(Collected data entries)
(** ** The DIFF as the file of a disk *)

(** What the cache does not know: checkpoints, deletions, collection, closing. *)
Definition quiet_call (x : call) : bool := match x with CallWrite _ | CallDiscard _ _ | CallDiscardPages _ => false | _ => true end.
(** [checkpointDiff.readAt] of one block. *)
Definition file_read (c : option xts_cipher) (h : handle) (b : Z) : list Z := (read_loop c page_len (h_store h) (b * PageSize) PageSize).1.
#[export] Instance versioned_file (c : option xts_cipher) : DiffFile handle := {
  df_ok h := exists A, shown c h A;
  df_blocks h := s_size (h_store h) / PageSize;
  df_block := file_read c;
  df_present h b := Has (s_presence (h_store h)) b;
  df_write l h r h' := exists fallocate pin, pinnable pin /\ write_fits c fallocate pin l h /\ cp_writePages c fallocate pin l h = (r, h');
  df_discard first last h r h' := exists fallocate pin, pinnable pin /\
    Next (s_ctrl (h_store h)) + zero_cost (h_store h) * (s_size (h_store h) / PageSize) <= maxSlot + 1 /\ cp_discard c fallocate pin first last h = (r, h');
  df_pressure h e := match e, h_fatal h with ErrReservation, None => true | _, _ => false end;
  df_quiet h h' := exists e, quiet_call (e_call e) = true /\ fits e h /\ h' = (perform c e h).2;
  df_cleanup _ h h' := h' = h }.

(** Decryption of a sector of bytes gives a sector of bytes. *)
Definition cipher_bytes (c : option xts_cipher) : Prop :=
  match c with None => True | Some c => forall b n, is_sector b -> is_sector (Decrypt c b n) end.

Section Instance.
Context (c : option xts_cipher) (Hc : cipher_ok c) (Hl : cipher_length c) (Hb : cipher_bytes c).

Lemma decrypted_page b k : is_page b -> is_page (crypt c b k false).
Proof.
  intros [Hlen Hby]. unfold crypt, Transform. destruct c as [x|]; [|done]. pose proof (page_sectors b Hlen) as Hs.
  destruct (sectors_page _ _ (u64 (k * (PageSize / UnitSize))) b Hb Hs Hby). split; [congruence|done].
Qed.
(** What a read of the file returns is the cell of the store. *)
Lemma file_read_cell h A k : shown c h A -> 0 <= k < s_size (h_store h) / PageSize ->
  file_read c h k = cell_bytes (a_cells A k) /\ is_page (cell_bytes (a_cells A k)) /\
  Has (s_presence (h_store h)) k = match a_cells A k with Absent => false | _ => true end.
Proof.
  intros (l & fp & L & gs & bs & U & St & _) Hk. pose proof (sd_now _ _ _ _ _ _ _ _ _ St k Hk) as E.
  pose proof (cell_length c _ l fp L gs bs U A St Hl k Hk) as Hlen. split; [|split].
  - unfold file_read. rewrite (read_loop_spec c _ l fp L gs bs U A St Hl page_len).
    + cbn [fst]. change (Z.to_nat PageSize) with page_len. apply disk_bytes_page; [lia|done].
    + unfold page_len. rewrite Z2Nat.id; done.
    + unfold PageSize. lia.
    + done.
    + unfold PageSize in *. lia.
  - rewrite <-E. unfold cell_at. destruct (Has _ k); [|apply zeroPage_ok]. destruct (_ =? 0); [apply zeroPage_ok|]. apply decrypted_page.
    assert (paged (s_file (h_store h))) as Hp by (apply paged_file, (rd_wf _ (sd_ready _ _ _ _ _ _ _ _ _ St))). apply Hp.
  - rewrite <-E. unfold cell_at. destruct (Has _ k); [|done]. by destruct (_ =? 0).
Qed.
Strategy 1000 [file_read].
(** Two stores with the same cell read the same. *)
Lemma same_cell h h' A A' k : shown c h A -> shown c h' A' -> a_size A' = a_size A -> 0 <= k < s_size (h_store h) / PageSize ->
  a_cells A' k = a_cells A k -> @df_kept _ (versioned_file c) h h' k.
Proof.
  intros Hh Hh' Hs Hk E. assert (s_size (h_store h') = s_size (h_store h)) as Es.
  { pose proof (shown_size _ _ _ Hh) as E1. pose proof (shown_size _ _ _ Hh') as E2. unfold h_size in *. congruence. }
  destruct (file_read_cell h A k Hh Hk) as (E1 & _ & P1). destruct (file_read_cell h' A' k Hh') as (E2 & _ & P2); [by rewrite Es|].
  split; cbn [versioned_file df_block df_present]; [by rewrite E1, E2, E|by rewrite P1, P2, E].
Qed.
Lemma quiet_cells e r A A' : quiet_call (e_call e) = true -> a_step e r A A' -> a_size A' = a_size A /\ a_cells A' = a_cells A.
Proof.
  unfold a_step. destruct e as [[] ? ? ?]; cbn [e_call quiet_call]; intros Hq; try discriminate Hq.
  1: destruct r; [by intros (A1 & x & y & u & (? & ? & _) & ->)|]. 2: intros (out & H & _); revert H.
  all: first [by intros (? & ? & _)|by intros ->].
Qed.
#[export] Instance versioned_laws : DiffFileLaws handle (H := versioned_file c).
Proof using Hc Hl Hb.
  assert (forall h h' A A', shown c h A -> shown c h' A' -> a_size A' = a_size A -> s_size (h_store h') = s_size (h_store h)) as Hsize.
  { intros h h' A A' E1%shown_size E2%shown_size E. unfold h_size in *. congruence. }
  split.
  - intros l h r h' [A Hh] Hb0 (fa & pin & Hp & Hf & Hw). pose proof (cp_writePages_spec c fa pin Hc Hp l h A Hh Hb0 Hf) as Hs.
    rewrite Hw in Hs. destruct Hs as (A' & Hh' & Hsz & Hk & Hr). pose proof (Hsize _ _ _ _ Hh Hh' Hsz) as Es.
    split; [by exists A'|]. split; [cbn [df_blocks versioned_file]; by rewrite Es|]. split.
    + intros b Hbd Hn. apply (same_cell h h' A A'); auto.
    + intros Hok x Hx. destruct Hb0 as (_ & _ & _ & Hv). rewrite Forall_forall in Hv. destruct (Hv x Hx) as [Hx1 _].
      destruct (file_read_cell h' A' (pw_block x) Hh') as (E1 & _ & E2); [by rewrite Es|]. cbn [df_block df_present versioned_file].
      rewrite E1, E2, (Hr Hok x Hx). unfold put_cell, written_bytes. by destruct (pw_zero x).
  - intros first last h r h' [A Hh] Hfl Hla (fa & pin & Hp & Hf & Hw). unfold cp_discard in Hw.
    pose proof (Discard_spec c fa pin (Ok tt) Hc Hp (first * PageSize) ((last - first + 1) * PageSize) h A Hh Hf) as Hs. rewrite Hw in Hs.
    destruct Hs as (mid & A' & Hm & Hh' & (Hsz & Hcl & _) & Hr). pose proof (Hsize _ _ _ _ Hh Hh' Hsz) as Es.
    replace (first * PageSize + (last - first + 1) * PageSize) with ((last + 1) * PageSize) in * by lia. rewrite !Z.div_mul in * by done.
    split; [by exists A'|]. split; [cbn [df_blocks versioned_file]; by rewrite Es|]. cbn [df_blocks versioned_file] in *. split.
    + intros b Hbd Hn. apply (same_cell h h' A A'); auto. rewrite Hcl. unfold zero_cells. destruct (Z.leb_spec first b), (Z.ltb_spec b mid); try done. lia.
    + intros Hok b Hbd. destruct (file_read_cell h' A' b Hh') as (E1 & _ & E2); [rewrite Es; lia|]. cbn [df_block df_present versioned_file].
      rewrite E1, E2, Hcl. unfold zero_cells. rewrite (Hr Hok), (proj2 (Z.leb_le first b)), (proj2 (Z.ltb_lt b (last + 1))) by lia. done.
  - intros h h' [A Hh] (e & Hq & Hf & ->). destruct (perform_spec c Hc e h A Hh Hf) as (A' & Hh' & Ha). destruct (quiet_cells _ _ _ _ Hq Ha) as [Hsz Hcl].
    pose proof (Hsize _ _ _ _ Hh Hh' Hsz) as Es. split; [by exists A'|]. split; [cbn [df_blocks versioned_file]; by rewrite Es|].
    intros b Hbd. apply (same_cell _ _ A A'); auto. by rewrite Hcl.
  - intros l h h' Hh ->. done.
  - intros h b [A Hh] Hbd. destruct (file_read_cell h A b Hh Hbd) as (E & Hpg & _). cbn [df_block versioned_file]. by rewrite E.
Qed.
End Instance.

Exercise goal:
Quote the records above from their first line through the line containing "file_read c h", both ends included.

Output below:
(** ** The DIFF as the file of a disk *)

(** What the cache does not know: checkpoints, deletions, collection, closing. *)
Definition quiet_call (x : call) : bool := match x with CallWrite _ | CallDiscard _ _ | CallDiscardPages _ => false | _ => true end.
(** [checkpointDiff.readAt] of one block. *)
Definition file_read (c : option xts_cipher) (h : handle) (b : Z) : list Z := (read_loop c page_len (h_store h) (b * PageSize) PageSize).1.
#[export] Instance versioned_file (c : option xts_cipher) : DiffFile handle := {
  df_ok h := exists A, shown c h A;
  df_blocks h := s_size (h_store h) / PageSize;
  df_block := file_read c;
  df_present h b := Has (s_presence (h_store h)) b;
  df_write l h r h' := exists fallocate pin, pinnable pin /\ write_fits c fallocate pin l h /\ cp_writePages c fallocate pin l h = (r, h');
  df_discard first last h r h' := exists fallocate pin, pinnable pin /\
    Next (s_ctrl (h_store h)) + zero_cost (h_store h) * (s_size (h_store h) / PageSize) <= maxSlot + 1 /\ cp_discard c fallocate pin first last h = (r, h');
  df_pressure h e := match e, h_fatal h with ErrReservation, None => true | _, _ => false end;
  df_quiet h h' := exists e, quiet_call (e_call e) = true /\ fits e h /\ h' = (perform c e h).2;
  df_cleanup _ h h' := h' = h }.

(** Decryption of a sector of bytes gives a sector of bytes. *)
Definition cipher_bytes (c : option xts_cipher) : Prop :=
  match c with None => True | Some c => forall b n, is_sector b -> is_sector (Decrypt c b n) end.

Section Instance.
Context (c : option xts_cipher) (Hc : cipher_ok c) (Hl : cipher_length c) (Hb : cipher_bytes c).

Lemma decrypted_page b k : is_page b -> is_page (crypt c b k false).
Proof.
  intros [Hlen Hby]. unfold crypt, Transform. destruct c as [x|]; [|done]. pose proof (page_sectors b Hlen) as Hs.
  destruct (sectors_page _ _ (u64 (k * (PageSize / UnitSize))) b Hb Hs Hby). split; [congruence|done].
Qed.
(** What a read of the file returns is the cell of the store. *)
Lemma file_read_cell h A k : shown c h A -> 0 <= k < s_size (h_store h) / PageSize ->
  file_read c h k = cell_bytes (a_cells A k) /\ is_page (cell_bytes (a_cells A k)) /\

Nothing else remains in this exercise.